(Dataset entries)

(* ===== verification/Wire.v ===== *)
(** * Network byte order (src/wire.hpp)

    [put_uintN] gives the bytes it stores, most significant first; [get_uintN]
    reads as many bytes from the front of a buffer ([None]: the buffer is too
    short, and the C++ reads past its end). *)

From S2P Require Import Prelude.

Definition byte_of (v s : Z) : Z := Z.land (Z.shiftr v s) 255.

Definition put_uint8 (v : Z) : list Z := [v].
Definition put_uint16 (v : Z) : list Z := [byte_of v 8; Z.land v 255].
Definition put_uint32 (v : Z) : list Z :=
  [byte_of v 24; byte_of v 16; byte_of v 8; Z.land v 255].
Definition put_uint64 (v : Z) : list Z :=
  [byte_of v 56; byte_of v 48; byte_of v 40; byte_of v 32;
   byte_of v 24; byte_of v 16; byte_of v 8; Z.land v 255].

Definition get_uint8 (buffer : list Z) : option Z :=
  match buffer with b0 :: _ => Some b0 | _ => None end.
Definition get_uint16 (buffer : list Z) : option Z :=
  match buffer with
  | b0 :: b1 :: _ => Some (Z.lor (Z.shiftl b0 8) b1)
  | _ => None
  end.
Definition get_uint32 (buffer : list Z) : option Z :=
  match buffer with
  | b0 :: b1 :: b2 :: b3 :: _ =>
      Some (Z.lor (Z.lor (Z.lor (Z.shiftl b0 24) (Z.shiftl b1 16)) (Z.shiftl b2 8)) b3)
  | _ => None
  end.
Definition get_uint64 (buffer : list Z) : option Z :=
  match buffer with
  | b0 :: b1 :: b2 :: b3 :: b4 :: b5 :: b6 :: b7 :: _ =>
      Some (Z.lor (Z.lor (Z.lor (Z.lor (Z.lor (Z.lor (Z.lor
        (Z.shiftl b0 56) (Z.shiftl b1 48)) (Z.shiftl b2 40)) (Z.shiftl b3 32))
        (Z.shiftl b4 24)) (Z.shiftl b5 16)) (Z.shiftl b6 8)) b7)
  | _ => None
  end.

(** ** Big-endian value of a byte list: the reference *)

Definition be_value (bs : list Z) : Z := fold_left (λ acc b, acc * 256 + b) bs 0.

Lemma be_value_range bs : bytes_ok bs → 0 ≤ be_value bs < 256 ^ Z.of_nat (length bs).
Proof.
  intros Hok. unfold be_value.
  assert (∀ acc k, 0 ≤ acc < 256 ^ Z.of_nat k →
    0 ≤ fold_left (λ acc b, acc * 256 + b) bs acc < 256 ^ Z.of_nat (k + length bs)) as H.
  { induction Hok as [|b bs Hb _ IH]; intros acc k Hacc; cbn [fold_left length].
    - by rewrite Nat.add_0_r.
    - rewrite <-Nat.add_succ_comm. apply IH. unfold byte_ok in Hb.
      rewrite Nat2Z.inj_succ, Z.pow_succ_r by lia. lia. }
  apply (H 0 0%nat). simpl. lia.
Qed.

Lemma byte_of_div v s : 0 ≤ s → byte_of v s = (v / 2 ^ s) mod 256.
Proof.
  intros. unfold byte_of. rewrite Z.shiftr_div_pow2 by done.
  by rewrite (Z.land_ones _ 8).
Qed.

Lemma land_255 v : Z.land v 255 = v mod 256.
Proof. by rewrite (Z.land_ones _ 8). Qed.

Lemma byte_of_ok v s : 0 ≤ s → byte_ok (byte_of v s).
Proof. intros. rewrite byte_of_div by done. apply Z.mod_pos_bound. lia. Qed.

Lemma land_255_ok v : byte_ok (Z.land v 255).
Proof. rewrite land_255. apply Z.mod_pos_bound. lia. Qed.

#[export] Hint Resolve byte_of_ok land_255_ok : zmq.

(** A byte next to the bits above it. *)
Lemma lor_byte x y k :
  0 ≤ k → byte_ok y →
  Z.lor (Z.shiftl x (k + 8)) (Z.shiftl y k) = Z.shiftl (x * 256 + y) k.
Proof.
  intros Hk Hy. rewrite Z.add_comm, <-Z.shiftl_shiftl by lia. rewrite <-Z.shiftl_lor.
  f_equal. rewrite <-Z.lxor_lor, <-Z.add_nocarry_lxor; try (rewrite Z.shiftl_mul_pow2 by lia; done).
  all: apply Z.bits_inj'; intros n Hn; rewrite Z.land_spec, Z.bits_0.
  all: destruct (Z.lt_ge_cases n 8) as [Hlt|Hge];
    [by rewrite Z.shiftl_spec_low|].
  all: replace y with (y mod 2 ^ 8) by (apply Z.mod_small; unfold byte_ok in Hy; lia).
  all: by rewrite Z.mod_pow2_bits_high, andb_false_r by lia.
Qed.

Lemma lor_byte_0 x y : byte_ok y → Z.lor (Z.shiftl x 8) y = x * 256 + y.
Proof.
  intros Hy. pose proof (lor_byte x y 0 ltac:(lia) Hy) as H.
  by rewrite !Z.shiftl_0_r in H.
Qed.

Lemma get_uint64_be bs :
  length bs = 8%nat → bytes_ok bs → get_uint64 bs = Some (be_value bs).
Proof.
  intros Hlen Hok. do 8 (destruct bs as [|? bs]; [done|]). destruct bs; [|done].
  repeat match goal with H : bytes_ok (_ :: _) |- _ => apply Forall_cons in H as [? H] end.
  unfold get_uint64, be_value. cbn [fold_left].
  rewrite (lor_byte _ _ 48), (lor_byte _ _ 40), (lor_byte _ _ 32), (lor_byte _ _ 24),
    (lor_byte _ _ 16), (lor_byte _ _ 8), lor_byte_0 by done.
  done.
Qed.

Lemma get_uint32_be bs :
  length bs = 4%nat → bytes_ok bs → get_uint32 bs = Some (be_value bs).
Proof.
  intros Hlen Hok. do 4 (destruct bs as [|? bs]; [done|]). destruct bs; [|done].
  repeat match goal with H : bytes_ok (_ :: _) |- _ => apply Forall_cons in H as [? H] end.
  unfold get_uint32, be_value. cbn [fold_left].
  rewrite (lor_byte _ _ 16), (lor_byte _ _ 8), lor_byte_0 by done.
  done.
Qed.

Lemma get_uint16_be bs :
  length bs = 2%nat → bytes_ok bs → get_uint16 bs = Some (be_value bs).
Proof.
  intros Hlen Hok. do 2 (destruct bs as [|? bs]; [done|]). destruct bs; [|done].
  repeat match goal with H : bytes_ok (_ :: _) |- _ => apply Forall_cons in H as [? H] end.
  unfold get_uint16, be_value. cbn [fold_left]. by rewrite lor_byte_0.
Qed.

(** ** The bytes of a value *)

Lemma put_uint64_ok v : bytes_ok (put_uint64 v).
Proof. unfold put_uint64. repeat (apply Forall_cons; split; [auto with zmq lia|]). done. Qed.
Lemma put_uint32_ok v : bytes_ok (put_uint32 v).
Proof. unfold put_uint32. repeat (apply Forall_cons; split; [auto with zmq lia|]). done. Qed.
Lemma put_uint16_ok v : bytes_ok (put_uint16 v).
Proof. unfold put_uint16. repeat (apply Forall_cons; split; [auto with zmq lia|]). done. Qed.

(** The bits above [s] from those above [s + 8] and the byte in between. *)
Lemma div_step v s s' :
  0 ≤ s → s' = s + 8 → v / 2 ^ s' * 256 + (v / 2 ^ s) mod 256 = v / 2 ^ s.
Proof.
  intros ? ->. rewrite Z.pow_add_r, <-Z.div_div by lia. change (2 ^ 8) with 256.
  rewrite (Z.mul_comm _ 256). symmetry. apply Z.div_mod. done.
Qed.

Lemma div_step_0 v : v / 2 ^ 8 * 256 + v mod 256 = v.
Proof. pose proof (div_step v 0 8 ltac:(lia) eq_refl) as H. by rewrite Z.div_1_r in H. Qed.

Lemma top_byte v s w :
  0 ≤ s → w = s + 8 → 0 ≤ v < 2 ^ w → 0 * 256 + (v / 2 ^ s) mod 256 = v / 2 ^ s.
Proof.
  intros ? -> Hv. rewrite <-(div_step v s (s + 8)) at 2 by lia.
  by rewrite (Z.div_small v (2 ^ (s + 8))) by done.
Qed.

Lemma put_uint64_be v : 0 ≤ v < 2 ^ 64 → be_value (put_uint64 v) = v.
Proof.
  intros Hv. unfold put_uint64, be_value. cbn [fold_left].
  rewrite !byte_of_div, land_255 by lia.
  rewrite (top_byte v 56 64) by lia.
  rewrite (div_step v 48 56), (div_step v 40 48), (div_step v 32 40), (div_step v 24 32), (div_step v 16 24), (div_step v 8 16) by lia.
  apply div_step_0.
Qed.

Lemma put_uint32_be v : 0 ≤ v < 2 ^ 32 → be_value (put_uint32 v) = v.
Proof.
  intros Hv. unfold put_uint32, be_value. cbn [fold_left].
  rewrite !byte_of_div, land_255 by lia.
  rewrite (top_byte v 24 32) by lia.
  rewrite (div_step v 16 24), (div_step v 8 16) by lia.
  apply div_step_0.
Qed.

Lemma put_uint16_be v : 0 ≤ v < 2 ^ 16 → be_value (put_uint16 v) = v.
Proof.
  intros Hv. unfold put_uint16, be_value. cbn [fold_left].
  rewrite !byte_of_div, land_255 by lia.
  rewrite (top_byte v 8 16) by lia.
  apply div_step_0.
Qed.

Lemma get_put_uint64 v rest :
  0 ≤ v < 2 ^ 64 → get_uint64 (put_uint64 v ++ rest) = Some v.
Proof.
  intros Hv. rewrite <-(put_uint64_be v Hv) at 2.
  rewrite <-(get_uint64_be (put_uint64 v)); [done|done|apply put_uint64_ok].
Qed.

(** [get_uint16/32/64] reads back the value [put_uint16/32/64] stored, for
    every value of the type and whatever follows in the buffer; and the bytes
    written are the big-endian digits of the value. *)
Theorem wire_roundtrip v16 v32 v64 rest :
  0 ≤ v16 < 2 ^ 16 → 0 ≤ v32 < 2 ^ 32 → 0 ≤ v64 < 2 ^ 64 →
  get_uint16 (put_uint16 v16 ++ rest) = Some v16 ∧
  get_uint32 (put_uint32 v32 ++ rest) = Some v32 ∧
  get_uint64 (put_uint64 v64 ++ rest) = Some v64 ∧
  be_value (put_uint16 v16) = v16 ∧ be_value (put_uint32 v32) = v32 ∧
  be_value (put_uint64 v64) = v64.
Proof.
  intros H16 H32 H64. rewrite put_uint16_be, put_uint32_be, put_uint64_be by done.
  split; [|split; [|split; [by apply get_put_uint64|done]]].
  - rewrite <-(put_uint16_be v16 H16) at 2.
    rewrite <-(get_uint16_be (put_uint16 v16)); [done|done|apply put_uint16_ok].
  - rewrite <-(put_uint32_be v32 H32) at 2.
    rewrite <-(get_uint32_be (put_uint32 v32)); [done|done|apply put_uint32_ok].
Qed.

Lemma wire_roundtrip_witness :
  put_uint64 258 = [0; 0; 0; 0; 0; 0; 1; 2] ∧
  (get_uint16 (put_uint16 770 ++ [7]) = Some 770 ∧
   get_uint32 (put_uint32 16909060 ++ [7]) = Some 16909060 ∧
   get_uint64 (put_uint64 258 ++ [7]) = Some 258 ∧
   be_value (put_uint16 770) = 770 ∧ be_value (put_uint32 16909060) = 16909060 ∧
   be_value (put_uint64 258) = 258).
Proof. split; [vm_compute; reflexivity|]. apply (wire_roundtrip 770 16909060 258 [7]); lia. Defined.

● **WORK TASK**: The response must consist of the lines above, from the first one through the line containing "0 ≤ fold_left", reproduced exactly.

● **TASK OUTPUT**:
(* ===== verification/Wire.v ===== *)
(** * Network byte order (src/wire.hpp)

    [put_uintN] gives the bytes it stores, most significant first; [get_uintN]
    reads as many bytes from the front of a buffer ([None]: the buffer is too
    short, and the C++ reads past its end). *)

From S2P Require Import Prelude.

Definition byte_of (v s : Z) : Z := Z.land (Z.shiftr v s) 255.

Definition put_uint8 (v : Z) : list Z := [v].
Definition put_uint16 (v : Z) : list Z := [byte_of v 8; Z.land v 255].
Definition put_uint32 (v : Z) : list Z :=
  [byte_of v 24; byte_of v 16; byte_of v 8; Z.land v 255].
Definition put_uint64 (v : Z) : list Z :=
  [byte_of v 56; byte_of v 48; byte_of v 40; byte_of v 32;
   byte_of v 24; byte_of v 16; byte_of v 8; Z.land v 255].

Definition get_uint8 (buffer : list Z) : option Z :=
  match buffer with b0 :: _ => Some b0 | _ => None end.
Definition get_uint16 (buffer : list Z) : option Z :=
  match buffer with
  | b0 :: b1 :: _ => Some (Z.lor (Z.shiftl b0 8) b1)
  | _ => None
  end.
Definition get_uint32 (buffer : list Z) : option Z :=
  match buffer with
  | b0 :: b1 :: b2 :: b3 :: _ =>
      Some (Z.lor (Z.lor (Z.lor (Z.shiftl b0 24) (Z.shiftl b1 16)) (Z.shiftl b2 8)) b3)
  | _ => None
  end.
Definition get_uint64 (buffer : list Z) : option Z :=
  match buffer with
  | b0 :: b1 :: b2 :: b3 :: b4 :: b5 :: b6 :: b7 :: _ =>
      Some (Z.lor (Z.lor (Z.lor (Z.lor (Z.lor (Z.lor (Z.lor
        (Z.shiftl b0 56) (Z.shiftl b1 48)) (Z.shiftl b2 40)) (Z.shiftl b3 32))
        (Z.shiftl b4 24)) (Z.shiftl b5 16)) (Z.shiftl b6 8)) b7)
  | _ => None
  end.

(** ** Big-endian value of a byte list: the reference *)

Definition be_value (bs : list Z) : Z := fold_left (λ acc b, acc * 256 + b) bs 0.

Lemma be_value_range bs : bytes_ok bs → 0 ≤ be_value bs < 256 ^ Z.of_nat (length bs).
Proof.
  intros Hok. unfold be_value.
  assert (∀ acc k, 0 ≤ acc < 256 ^ Z.of_nat k →
    0 ≤ fold_left (λ acc b, acc * 256 + b) bs acc < 256 ^ Z.of_nat (k + length bs)) as H.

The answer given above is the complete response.